A stretch of the entries below is to be set down exactly, running from the line with "destruct (ndigits_spec n)" through the line with "pose proof (number_text_json", both included, and no other line.

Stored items
========

Lemma from_bytes_bound bytes acc k :
  Forall (λ b, 0 ≤ b < 256) bytes → 0 ≤ acc < 256 ^ k → 0 ≤ k →
  0 ≤ foldl (λ n b, n * 256 + b) acc bytes < 256 ^ (k + Z.of_nat (length bytes)).
Proof.
  intros Hb. revert acc k. induction Hb as [|b bytes Hb _ IH]; intros acc k Ha Hk; cbn [foldl length].
  - by rewrite Z.add_0_r.
  - replace (k + Z.of_nat (S (length bytes))) with (k + 1 + Z.of_nat (length bytes)) by lia.
    apply IH; [|lia]. rewrite Z.pow_add_r by lia. change (256 ^ 1) with 256. nia.
Qed.

Lemma next_ulid_spec g o t r :
  generator_wf g → observation_ok o → next_ulid g o = Ok (t, r) →
  0 ≤ t ≤ MAX_ULID_TIMESTAMP ∧ 0 ≤ r ≤ MAX_RANDOMNESS ∧
  (last_timestamp g < t ∨ last_timestamp g = t ∧ last_randomness g < r).
Proof.
  unfold next_ulid. intros Hg Ho H. inv_ok. refl_bool.
  destruct (Z.ltb_spec (last_timestamp g) (time_ns o / 1000000)).
  - destruct (token_bytes o) as [bytes|] eqn:Eb; [|done]. inv_ok.
    match goal with H : (_ =? _)%nat = true |- _ => apply Nat.eqb_eq in H; rename H into Hl end.
    split; [lia|]. split; [|by left]. pose proof (from_bytes_bound bytes 0 0 (Ho _ Eb)) as Hb.
    rewrite Hl in Hb. unfold from_bytes, MAX_RANDOMNESS. change (Z.shiftl 1 80) with (256 ^ 10).
    change (0 + Z.of_nat 10) with 10 in Hb. change (256 ^ 0) with 1 in Hb. lia.
  - assert (0 < MAX_RANDOMNESS) by done. assert (0 < MAX_ULID_TIMESTAMP) by done.
    destruct (Z.ltb_spec MAX_RANDOMNESS (last_randomness g + 1)); inv_ok; refl_bool;
      destruct Hg as [[E1 E2]|[? ?]]; rewrite ?E1, ?E2 in *; lia.
Qed.
Lemma close_completes_witness :
  reachable example_settings 3 example_state ∧ state (shared example_state) ≠ OPEN ∧
  (∃ es s', Forall (λ e, progress e = true) es ∧ run example_settings es example_state = Some s' ∧
    settled s' ∧ state (shared s') = CLOSED) ∧
  (∀ s', run example_settings example_rest example_state = Some s' → settled s' →
    (2%nat, Done (any_failed (closed s'))) ∈ returned s').
Proof.
  destruct (close_completes example_settings 3 example_state example_reachable ltac:(done)) as (Hc & Ha & _).
  split; [exact example_reachable|]. split; [done|]. split; [exact Hc|].
  intros s' Hrun Hset. destruct (Ha example_rest s' Hrun Hset) as (new & -> & H).
  apply elem_of_app. right. apply H. by eexists.
Defined.
(* ===== verification/JsonRoundTrip.v ===== *)
(** * Parsing JSON

    Models [parse_json] of [_canonicalize.py]: [json.loads] with
    [parse_float=Decimal], [parse_int=Decimal] and the object hook
    [_object_from_pairs]; and shows that the canonical bytes of a value parse to
    its canonical form. *)

From stdpp Require Import base list list_numbers numbers strings gmap.
From Stdlib Require Import QArith_base Sorted.
From S2P Require Import Prelude PyString Errors PyValue Decimal Unicode Interfaces CanonicalJson JsonScan JsonScanFacts.
Open Scope Z_scope.

(** A number is a [Decimal]. *)
Definition decimal_number (negative : bool) (ip fp : pystr) (e : option Z) : py pyval :=
  match decimal_of_parts negative ip fp e with
  | Some d => Ok (PDec d)
  | None => cerr "number_out_of_range"
  end.

(** [_invalid_constant]. *)
Definition invalid_constant_error : exn := CanonicalizationError "non_finite_number".

Section json.
Context `{UnicodeData}.

(** [_object_from_pairs]. *)
Fixpoint object_from_pairs (result : list (pystr * pyval)) (pairs : list (pystr * pyval))
    : py (list (pystr * pyval)) :=
  match pairs with
  | [] => Ok result
  | (raw_key, value) :: pairs' =>
      key ← nfc "invalid_json" raw_key;
      raise_if (bool_decide (key ∈ result.*1)) (CanonicalizationError "duplicate_key");;
      object_from_pairs (result ++ [(key, value)]) pairs'
  end.

#[global] Instance canonical_hooks : JsonHooks := {|
  decode_error := CanonicalizationError "invalid_json";
  make_constant := λ _, Raise invalid_constant_error;
  make_number := decimal_number;
  make_object := object_from_pairs [];
|}.

(** [parse_json] of a [str] and of [bytes]. *)
Definition parse_json_text (source : pystr) : py pyval :=
  match utf8_encode source with
  | None => cerr "invalid_json"
  | Some source_bytes =>
      raise_if (MAX_INPUT_BYTES <? Z.of_nat (length source_bytes))
        (CanonicalizationError "input_too_large");;
      value ← map_raise (λ e, match e with
                               | RecursionError => CanonicalizationError "nesting_too_deep"
                               | e => e end) (json_loads source);
      snapshot_tree MAX_NESTING_DEPTH value 0;;
      Ok value
  end.
Definition parse_json (source : pybytes) : py pyval :=
  raise_if (MAX_INPUT_BYTES <? Z.of_nat (length source)) (CanonicalizationError "input_too_large");;
  match utf8_decode source with
  | None => cerr "invalid_json"
  | Some text => parse_json_text text
  end.
End json.

(** ** The canonical bytes denote the value

    [canon] is the canonical form of a value.  Parsing the canonical bytes of a
    value gives back its canonical form, so the bytes determine the value up to
    the order of keys, the normalization of text, the spelling of numbers and
    absent members. *)

(** ** Canonical forms *)
Definition canon_num (d : pydec) : pydec :=
  match decimal_text d with
  | Ok t => match scan_number_parts t with
            | Some (negative, ip, fp, _, []) => number_value negative ip fp
            | _ => d
            end
  | Raise _ => d
  end.

Definition present {A} (absent : A → bool) (d : list (pystr * A)) : list (pystr * A) :=
  filter (λ p, absent p.2 = false) d.

Section canon.
Context `{UnicodeData}.

Fixpoint canon (v : pyval) : pyval :=
  match v with
  | PInt z => PDec (canon_num (dec_of_int z))
  | PDec d => PDec (canon_num d)
  | PStr s => PStr (nfc_form s)
  | PList l => PList (canon <$> l)
  | PDict d => PDict (sort_fields (present is_absent ((λ p, (nfc_form p.1, canon p.2)) <$> d)))
  | v => v
  end.
End canon.

(** ** Numbers *)

Lemma int_of_digits_bound s : all_digits s → int_of_digits s < 10 ^ Z.of_nat (length s).
Proof.
  induction 1 as [|c s Hc Hs IH]; [done|]. change (c :: s) with ([c] ++ s).
  rewrite int_of_digits_app, length_app, Nat2Z.inj_add, Z.pow_add_r by lia.
  assert (int_of_digits [c] ≤ 9).
  { apply is_digit_iff in Hc. unfold int_of_digits. cbn. unfold digit_val. lia. }
  cbn [length]. change (10 ^ Z.of_nat 1) with 10. nia.
Qed.

Lemma ndigits_bound n k : 0 ≤ n < 10 ^ Z.of_nat k → (ndigits n ≤ k)%nat.
Proof.
  intros Hn. destruct (decide (n = 0)) as [->|]; [by vm_compute; lia|].
  destruct (ndigits_spec n) as (w & -> & Hw & _); [lia|].
  destruct (decide (S w ≤ k)%nat); [done|].
  assert (10 ^ Z.of_nat k ≤ 10 ^ Z.of_nat w) by (apply Z.pow_le_mono_r; lia). lia.
Qed.

Lemma decimal_number_text negative ip fp :
  all_digits ip → all_digits fp → Z.of_nat (length ip + length fp) ≤ MAX_INPUT_BYTES →
  decimal_number negative ip fp None = Ok (PDec (number_value negative ip fp)).
Proof.
  intros Hip Hfp Hl. unfold decimal_number, decimal_of_parts, number_value. cbn zeta.
  assert (all_digits (ip ++ fp)) as Hall by (by apply Forall_app).
  pose proof (int_of_digits_nonneg _ Hall). pose proof (int_of_digits_bound _ Hall).
  pose proof (ndigits_bound (int_of_digits (ip ++ fp)) (length (ip ++ fp)) ltac:(lia)) as Hd.
  rewrite length_app in Hd. unfold MIN_ETINY, MAX_EMAX, MAX_INPUT_BYTES, adjusted in *. cbn [default].
  rewrite (proj2 (Z.ltb_ge _ _)), (proj2 (Z.ltb_ge _ _)) by lia. done.
Qed.

(** A canonical number is read back as its canonical form. *)
Lemma canon_num_spec d t :
  decimal_text d = Ok t → Z.of_nat (length t) ≤ MAX_INPUT_BYTES →
  dec_eq (canon_num d) d ∧ ∃ negative ip fp, json_number t negative ip fp None ∧
    decimal_number negative ip fp None = Ok (PDec (canon_num d)).
Proof.
  intros Ht Hl. destruct (decimal_text_number d t Ht) as (negative & ip & fp & Hn & Heq).
  pose proof (number_text_json _ _ _ _ Hn) as Hj.
  assert (canon_num d = number_value negative ip fp) as ->.
  { unfold canon_num. rewrite Ht. pose proof (scan_number_parts_text t _ _ _ _ [] Hj I) as E.
    rewrite app_nil_r in E. by rewrite E. }
  split; [done|]. exists negative, ip, fp. split; [done|].
  destruct Hn as [-> Hip Hfp _]. apply decimal_number_text; [done..|].
  rewrite !length_app in Hl. destruct fp; cbn [fraction_text length] in *; lia.
Qed.

(** ** Sorting fields *)
Section sorting.
Context {A B : Type}.
Implicit Types fs : list (pystr * A).

Lemma insert_field_perm (f : pystr * A) fs : insert_field f fs ≡ₚ f :: fs.
Proof.
  induction fs as [|g fs IH]; [done|]. cbn. destruct (str_leb f.1 g.1); [done|].
  rewrite IH. apply Permutation_swap.
Qed.

Lemma sort_fields_perm fs : sort_fields fs ≡ₚ fs.
Proof. induction fs as [|f fs IH]; [done|]. cbn. by rewrite insert_field_perm, IH. Qed.

Lemma insert_field_fmap (g : A → B) (f : pystr * A) fs :
  insert_field (f.1, g f.2) ((λ p, (p.1, g p.2)) <$> fs)
  = (λ p, (p.1, g p.2)) <$> insert_field f fs.
Proof.
  induction fs as [|h fs IH]; [done|]. cbn. destruct (str_leb f.1 h.1); cbn; [done|]. by rewrite IH.
Qed.
Lemma sized_list rest l x : sized rest (PList l) → x ∈ l → ∃ r, sized r x.
Proof.
  intros (Hs & Hl & Hc) Hx. destruct rest as [|rest]; [done|]. destruct Hl as [_ Hl].
  inversion Hs as [| | | | | |? Hsl|]; subst. rewrite Forall_forall in *.
  exists rest. split_and!; [auto..|]. pose proof (list_cost_bound l x Hx). lia.
Qed.

Lemma sized_item rest d p : sized rest (PDict d) → p ∈ d → ∃ r, sized r p.2.
Proof.
  intros (Hs & Hl & Hc) Hp. destruct rest as [|rest]; [done|]. destruct Hl as [_ Hl].
  inversion Hs as [| | | | | | |? _ _ Hsd]; subst. rewrite Forall_forall in *.
  exists rest. split_and!; [auto..|]. pose proof (dict_cost_bound d p Hp). lia.
Qed.

Lemma canon_number v d : canon v = PDec d →
  ∃ e, d = canon_num e ∧ (v = PDec e ∨ ∃ z, v = PInt z ∧ e = dec_of_int z).
Proof. destruct v; cbn; intros E; simplify_eq; eauto 10. Qed.

Lemma agree_numbers v w d rest rest' :
  sized rest v → sized rest' w → canon v = PDec d → canon v = canon w → json_agree id v w.
Proof.
  intros Hv Hw Ed E. assert (canon w = PDec d) as Ed' by congruence.
  apply canon_number in Ed as (e & -> & He), Ed' as (e' & E' & He').
  destruct (sized_number _ _ _ Hv He) as (? & ? & ?), (sized_number _ _ _ Hw He') as (? & ? & ?).
  by apply (canon_num_agree e e').
Qed.

(** Snapshots with the same canonical form agree. *)
Lemma canon_agree v : ∀ w rest rest',
  sized rest v → sized rest' w → canon v = canon w → json_agree id v w.
Proof.
  induction v as [| |b|z|f|d|s|l IH|d IH] using pyval_ind'; intros w rest rest' Hv Hw E.
  - destruct w; try done. constructor.
  - destruct w; try done. constructor.
  - destruct w; try done. cbn in E. simplify_eq. constructor.
  - by eapply agree_numbers.
  - by destruct Hv as (Hs & _); inversion Hs.
  - by eapply agree_numbers.
  - destruct w; try done. cbn in E. injection E as E. constructor. cbn.
    destruct Hv as (Hv & _), Hw as (Hw & _). inversion Hv; inversion Hw; subst.
    rewrite !normal_form in E by done. done.
  - destruct w as [| | | | | | |m|]; try done. cbn in E. injection E as E. constructor.
    assert (∀ x, x ∈ l → ∃ r, sized r x) as Hl by (intros x Hx; by apply (sized_list rest l)).
    assert (∀ x, x ∈ m → ∃ r, sized r x) as Hm by (intros x Hx; by apply (sized_list rest' m)).
    clear Hv Hw. revert m E Hm. induction IH as [|x l Hx _ IHl]; intros [|y m] E Hm; try done.
    cbn in E. injection E as Exy E. constructor.
    + destruct (Hl x) as [r ?], (Hm y) as [r' ?]; [by left..|]. eauto.
    + apply IHl; [intros; apply Hl; by right|done|intros; apply Hm; by right].
  - destruct w as [| | | | | | | |e]; try done. constructor. intros k x y Hx Hy.
    pose proof (λ p, sized_item _ _ p Hv) as Hd. pose proof (λ p, sized_item _ _ p Hw) as He.
    destruct Hv as (Hv & _), Hw as (Hw & _).
    inversion Hv as [| | | | | | |? Nd Kd _]; inversion Hw as [| | | | | | |? Ne Ke _]; subst.
    apply assoc_elem in Hx, Hy. cbn [canon] in E. injection E as E.
    rewrite !canon_fields in E by done.
    destruct (is_absent x) eqn:Ax, (is_absent y) eqn:Ay.
    + destruct x, y; try done. constructor.
    + pose proof (canon_field _ _ _ Hy Ay) as Hin. rewrite <-E in Hin.
      apply canon_field_inv in Hin as (x' & Hx' & ? & _).
      rewrite (key_unique k d x x') in Ax by done. congruence.
    + pose proof (canon_field _ _ _ Hx Ax) as Hin. rewrite E in Hin.
      apply canon_field_inv in Hin as (y' & Hy' & ? & _).
      rewrite (key_unique k e y y') in Ay by done. congruence.
    + pose proof (canon_field _ _ _ Hx Ax) as Hin. rewrite E in Hin.
      apply canon_field_inv in Hin as (y' & Hy' & _ & Exy).
      rewrite (key_unique k e y' y) in Exy by done.
      destruct (Hd (k, x)) as [r Hr]; [done|]. destruct (He (k, y)) as [r' Hr']; [done|].
      rewrite Forall_forall in IH. by apply (IH (k, x) Hx y r r').
Qed.

(** Lifting agreement from the snapshots to the values. *)
Lemma snap_field d e k x :
  NoDup e.*1 → Forall2 (λ p q, nfc "invalid_string" p.1 = Ok q.1 ∧ snap_of p.2 q.2) d e →
  assoc k d = Some x → ∃ x', assoc (nfc_form k) e = Some x' ∧ snap_of x x'.
Proof.
  intros Hnd HF Hx%assoc_elem. apply list_elem_of_lookup_1 in Hx as [i Hi].
  destruct (Forall2_lookup_l _ _ _ _ _ HF Hi) as ([k' x'] & Hi' & Hk & Hs). cbn in Hk, Hs.
  apply nfc_Ok in Hk as (-> & _). exists x'. split; [|done].
  apply elem_assoc; [done|]. by eapply list_elem_of_lookup_2.
Qed.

========

Result:
  destruct (ndigits_spec n) as (w & -> & Hw & _); [lia|].
  destruct (decide (S w ≤ k)%nat); [done|].
  assert (10 ^ Z.of_nat k ≤ 10 ^ Z.of_nat w) by (apply Z.pow_le_mono_r; lia). lia.
Qed.

Lemma decimal_number_text negative ip fp :
  all_digits ip → all_digits fp → Z.of_nat (length ip + length fp) ≤ MAX_INPUT_BYTES →
  decimal_number negative ip fp None = Ok (PDec (number_value negative ip fp)).
Proof.
  intros Hip Hfp Hl. unfold decimal_number, decimal_of_parts, number_value. cbn zeta.
  assert (all_digits (ip ++ fp)) as Hall by (by apply Forall_app).
  pose proof (int_of_digits_nonneg _ Hall). pose proof (int_of_digits_bound _ Hall).
  pose proof (ndigits_bound (int_of_digits (ip ++ fp)) (length (ip ++ fp)) ltac:(lia)) as Hd.
  rewrite length_app in Hd. unfold MIN_ETINY, MAX_EMAX, MAX_INPUT_BYTES, adjusted in *. cbn [default].
  rewrite (proj2 (Z.ltb_ge _ _)), (proj2 (Z.ltb_ge _ _)) by lia. done.
Qed.

(** A canonical number is read back as its canonical form. *)
Lemma canon_num_spec d t :
  decimal_text d = Ok t → Z.of_nat (length t) ≤ MAX_INPUT_BYTES →
  dec_eq (canon_num d) d ∧ ∃ negative ip fp, json_number t negative ip fp None ∧
    decimal_number negative ip fp None = Ok (PDec (canon_num d)).
Proof.
  intros Ht Hl. destruct (decimal_text_number d t Ht) as (negative & ip & fp & Hn & Heq).
  pose proof (number_text_json _ _ _ _ Hn) as Hj.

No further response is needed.